BACKGROUND: Plasma concentrations of fluoropyrimidine exhibit a wide inter-individual variability that depends mainly on the activity of dihydropyrimidine dehydrogenase (DPD), its major catabolic enzyme. Patients with low DPD activity are at increased risk of overexposure and often severe, sometimes lethal toxicity. This study aimed to develop a quick and easy bioanalytical method for the simultaneous determination of endogenous uracil (U), exogenous 5-fluorouracil (5-FU), and their respective 5,6-dihydro-metabolite in human plasma using LC-MS/MS. METHODS: After protein precipitation, the compounds were purified using liquid-liquid extraction. Chromatographic separation was conducted using a Cortecs T3 column and binary gradient elution. Detection and quantification were performed in the positive electrospray ionization and selected reaction monitoring mode following two transitions per analyte and one per internal standard. The data obtained with this technique were retrospectively gathered for uracil metabolism phenotyping prior to fluoropyrimidine treatment (as enforced by national regulations) in a large group of 526 patients.
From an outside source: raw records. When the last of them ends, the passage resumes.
(** At a transformation microtick the call is the psi transform, when the
    configured test says so. *)
Lemma process_microtick_at_transformation (s : TRTS_Engine) :
  is_transformation_point (microtick (advanced s)) = true ->
  process_microtick isPrime s
  = if should_transform (advanced s)
    then psi_transform (advanced s) else Returned tt (advanced s).
Proof.
  intros Ht. rewrite process_microtick_unfold. unfold bind at 1.
  rewrite (emission_phase_off _ (transformation_not_emission _ Ht)).
  unfold propagation_phase, transformation_phase. run.
  rewrite (transformation_not_propagation _ Ht), Ht.
  destruct (should_transform (advanced s)); reflexivity.
Qed.

Lemma apply_propagation_engine_returns (s : TRTS_Engine) :
  exists s1,
    apply_propagation_engine s = Returned tt s1 /\ psi_mode s1 = psi_mode s.
Proof.
  unfold apply_propagation_engine. run. rewrite div_eleven.
  destruct (engine_mode s); simpl; eexists; split; reflexivity.
Qed.

Lemma apply_propagation_engine_at_microtick (k : Z) :
  commutes_with (at_microtick k) apply_propagation_engine.
Proof. unfold apply_propagation_engine. indep. Qed.

Lemma psi_transform_at_microtick (k : Z) :
  commutes_with (at_microtick k) psi_transform.
Proof. unfold psi_transform. indep. Qed.

(** *** What a failing call leaves behind *)

Lemma div_fails_iff (a b : Rational) :
  div a b = Raise bad_rational <-> numerator b = 0.
Proof.
  unfold div. destruct (Z.eqb_spec (numerator b) 0); split;
    congruence || discriminate.
Qed.

Lemma update_koppa_failure (trigger : Z) (s : TRTS_Engine) (e : exn)
      (s' : TRTS_Engine) :
  update_koppa trigger s = Thrown e s' ->
  numerator (beta s) = 0
  /\ (s' = s
      \/ (effective_mode (microtick s) (kappa_mode_default s) = KAPPA_F
          /\ eq_int (koppa s) 0 = true
          /\ s' = set_koppa (of_int 1) s)).
Proof.
  destruct (Z.eq_dec trigger 0) as [-> | Ht]; [discriminate|].
  rewrite (update_koppa_refines _ _ Ht).
  destruct (effective_mode (microtick s) (kappa_mode_default s));
    unfold koppa_update_in_mode; run.
  - discriminate.
  - destruct (div (upsilon s) (beta s)) as [q | e0] eqn:Hd; [discriminate|].
    intros H; inversion H; subst. destruct e.
    apply div_fails_iff in Hd. auto.
  - destruct (eq_int (koppa s) 0) eqn:Hz.
    + change (upsilon (set_koppa (of_int 1) s)) with (upsilon s).
      change (beta (set_koppa (of_int 1) s)) with (beta s).
      destruct (div (upsilon s) (beta s)) as [q | e0] eqn:Hd; [discriminate|].
      intros H; inversion H; subst. destruct e.
      apply div_fails_iff in Hd. auto.
    + destruct (div (upsilon s) (beta s)) as [q | e0] eqn:Hd; [discriminate|].
      intros H; inversion H; subst. destruct e.
      apply div_fails_iff in Hd. auto.
Qed.

Lemma psi_transform_failure (s : TRTS_Engine) (e : exn) (s' : TRTS_Engine) :
  psi_transform s = Thrown e s' ->
  (numerator (beta s) = 0 /\ s' = s)
  \/ (numerator (beta s) <> 0 /\ numerator (koppa s) = 0
      /\ exists q, div (koppa s) (beta s) = Ok q /\ s' = set_upsilon q s).
Proof.
  unfold psi_transform. run.
  destruct (div (koppa s) (beta s)) as [q | e0] eqn:Hd.
  - change (koppa (set_upsilon q s)) with (koppa s).
    destruct (div (upsilon s) (koppa s)) as [q' | e1] eqn:Hd';
      [discriminate|].
    intros H; inversion H; subst. destruct e.
    apply div_fails_iff in Hd'. right. split; [|split; [exact Hd'|]].
    + intros Hb. apply (proj2 (div_fails_iff (koppa s) (beta s))) in Hb.
      rewrite Hd in Hb. discriminate.
    + exists q. split; reflexivity.
  - intros H; inversion H; subst. destruct e.
    apply div_fails_iff in Hd. left. auto.
Qed.

(** The claim of C8 fails as stated: with the options [-u 1 -b 2 -p C] the
    first microtick accumulates koppa to 0/1, and the second calls
    [psi_transform()], which overwrites upsilon (1/1) with koppa / beta = 0/1
    and then throws on the division by koppa. *)
Lemma psi_transform_throws_after_writing_upsilon :
  exists s1 s2,
    process_microtick is_miller_rabin_prime critical_engine = Returned tt s1
    /\ process_microtick is_miller_rabin_prime s1 = Thrown bad_rational s2
    /\ psi_transform (advanced s1) = Thrown bad_rational s2
    /\ upsilon s1 = mkRational 1 1
    /\ upsilon s2 = mkRational 0 1
    /\ upsilon s2 <> upsilon s1.
Proof.
  eexists. eexists. split; [vm_compute; reflexivity|].
  split; [vm_compute; reflexivity|].
  split; [vm_compute; reflexivity|].
  vm_compute. repeat split; discriminate.
Qed.

(** C8, amended. Rational division is a function of its operands and fails
    exactly on a zero divisor numerator.  A koppa update that throws found
    beta's numerator zero and leaves the engine as it was, except under
    RATIO_FEED with koppa == 0, where koppa has already been reset to 1/1.
    A psi transform that throws leaves beta, koppa and everything but
    upsilon as they were; upsilon too when beta's numerator is zero, but when
    it is koppa's numerator that is zero upsilon has already been overwritten
    with koppa / beta. *)
Theorem failing_calls_and_what_they_leave :
  (forall a b, div a b = Raise bad_rational <-> numerator b = 0)
  /\ (forall trigger s e s',
         update_koppa trigger s = Thrown e s' ->
         numerator (beta s) = 0
         /\ upsilon s' = upsilon s /\ beta s' = beta s
         /\ (s' = s
             \/ (effective_mode (microtick s) (kappa_mode_default s) = KAPPA_F
                 /\ eq_int (koppa s) 0 = true
                 /\ s' = set_koppa (of_int 1) s)))
  /\ (forall s e s',
         psi_transform s = Thrown e s' ->
         beta s' = beta s /\ koppa s' = koppa s
         /\ ((numerator (beta s) = 0 /\ s' = s)
             \/ (numerator (beta s) <> 0 /\ numerator (koppa s) = 0
                 /\ exists q,
                     div (koppa s) (beta s) = Ok q
                     /\ s' = set_upsilon q s))).
Proof.
  split; [exact div_fails_iff|]. split.
  - intros trigger s e s' H.
    destruct (update_koppa_failure _ _ _ _ H) as [Hb Hs].
    split; [exact Hb|].
    destruct Hs as [-> | (Hm & Hz & ->)]; repeat split; auto.
  - intros s e s' H.
    pose proof (psi_transform_failure _ _ _ H) as Hs.
    destruct Hs as [[Hb ->] | (Hb & Hk & q & Hq & ->)]; repeat split; auto.
    right. repeat split; auto. exists q. auto.
Qed.

End TrtsCFacts.

Lemma microtick_cycles_and_step_follows_witness :
  let s0 := TrtsC.default_engine in
  let s1 :=
    Eff.final_state
      (TrtsC.process_microtick TrtsC.is_miller_rabin_prime s0) in
  (TrtsC.microtick s0 = 0 /\ TrtsC.microtick s1 = 1)
  /\ (exists s11,
         TrtsC.execute_tick TrtsC.is_miller_rabin_prime 11 s0
         = Eff.Returned tt s11
         /\ TrtsC.microtick s11 = 11 /\ TrtsC.step s11 = 3)
  /\ TrtsC.microtick
       (Eff.final_state
          (TrtsC.process_microtick TrtsC.is_miller_rabin_prime s1)) = 2
  /\ exists s12,
      TrtsC.execute_tick TrtsC.is_miller_rabin_prime 11 s1
      = Eff.Returned tt s12
      /\ TrtsC.microtick s12 = 1 /\ TrtsC.step s12 = 0.
Proof.
  intros s0 s1.
  assert (Hr0 : 0 <= TrtsC.microtick s0 <= 11)
    by (vm_compute; split; discriminate).
  assert (Hr1 : 0 <= TrtsC.microtick s1 <= 11)
    by (vm_compute; split; discriminate).
  destruct (microtick_cycles_and_step_follows
              TrtsC.is_miller_rabin_prime s0 Hr0)
    as (Hm0 & _ & _ & _ & H0).
  destruct (microtick_cycles_and_step_follows
              TrtsC.is_miller_rabin_prime s1 Hr1)
    as (Hm1 & _ & _ & _ & H1).
  split; [split; [reflexivity | exact Hm0]|].
  split.
  { exists (Eff.final_state
              (TrtsC.execute_tick TrtsC.is_miller_rabin_prime 11 s0)).
    assert (Hrun : TrtsC.execute_tick TrtsC.is_miller_rabin_prime 11 s0
                   = Eff.Returned tt
                       (Eff.final_state
                          (TrtsC.execute_tick TrtsC.is_miller_rabin_prime
                             11 s0)))
      by (vm_compute; reflexivity).
    split; [exact Hrun|].
    destruct (H0 _ Hrun) as [Ha Hb]. split; [exact Ha|].
    rewrite Hb. vm_compute. reflexivity. }
  split; [exact Hm1|].
  exists (Eff.final_state
            (TrtsC.execute_tick TrtsC.is_miller_rabin_prime 11 s1)).
  assert (Hrun : TrtsC.execute_tick TrtsC.is_miller_rabin_prime 11 s1
                 = Eff.Returned tt
                     (Eff.final_state
                        (TrtsC.execute_tick TrtsC.is_miller_rabin_prime
                           11 s1)))
    by (vm_compute; reflexivity).
  split; [exact Hrun|].
  destruct (H1 _ Hrun) as [Ha Hb]. split; [exact Ha|].
  rewrite Hb. vm_compute. reflexivity.
Defined.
RESULTS: The analytical response was linear (r > 0.99 for all compounds), and it yielded a lower limit of quantification of 2 ng.mL for U and UH2 as well as 4 ng.mL for 5-FU and 5,6-dihydro-5-FUH2. The median uracil concentration in 526 patients was 10.6 µg/L, with extreme values of 3.9 and 81.6 µg/L; 78 patients (15%) had uracil concentration ≥16 µg.L, i.e. above the threshold of decreased enzyme activity and initial dose reduction.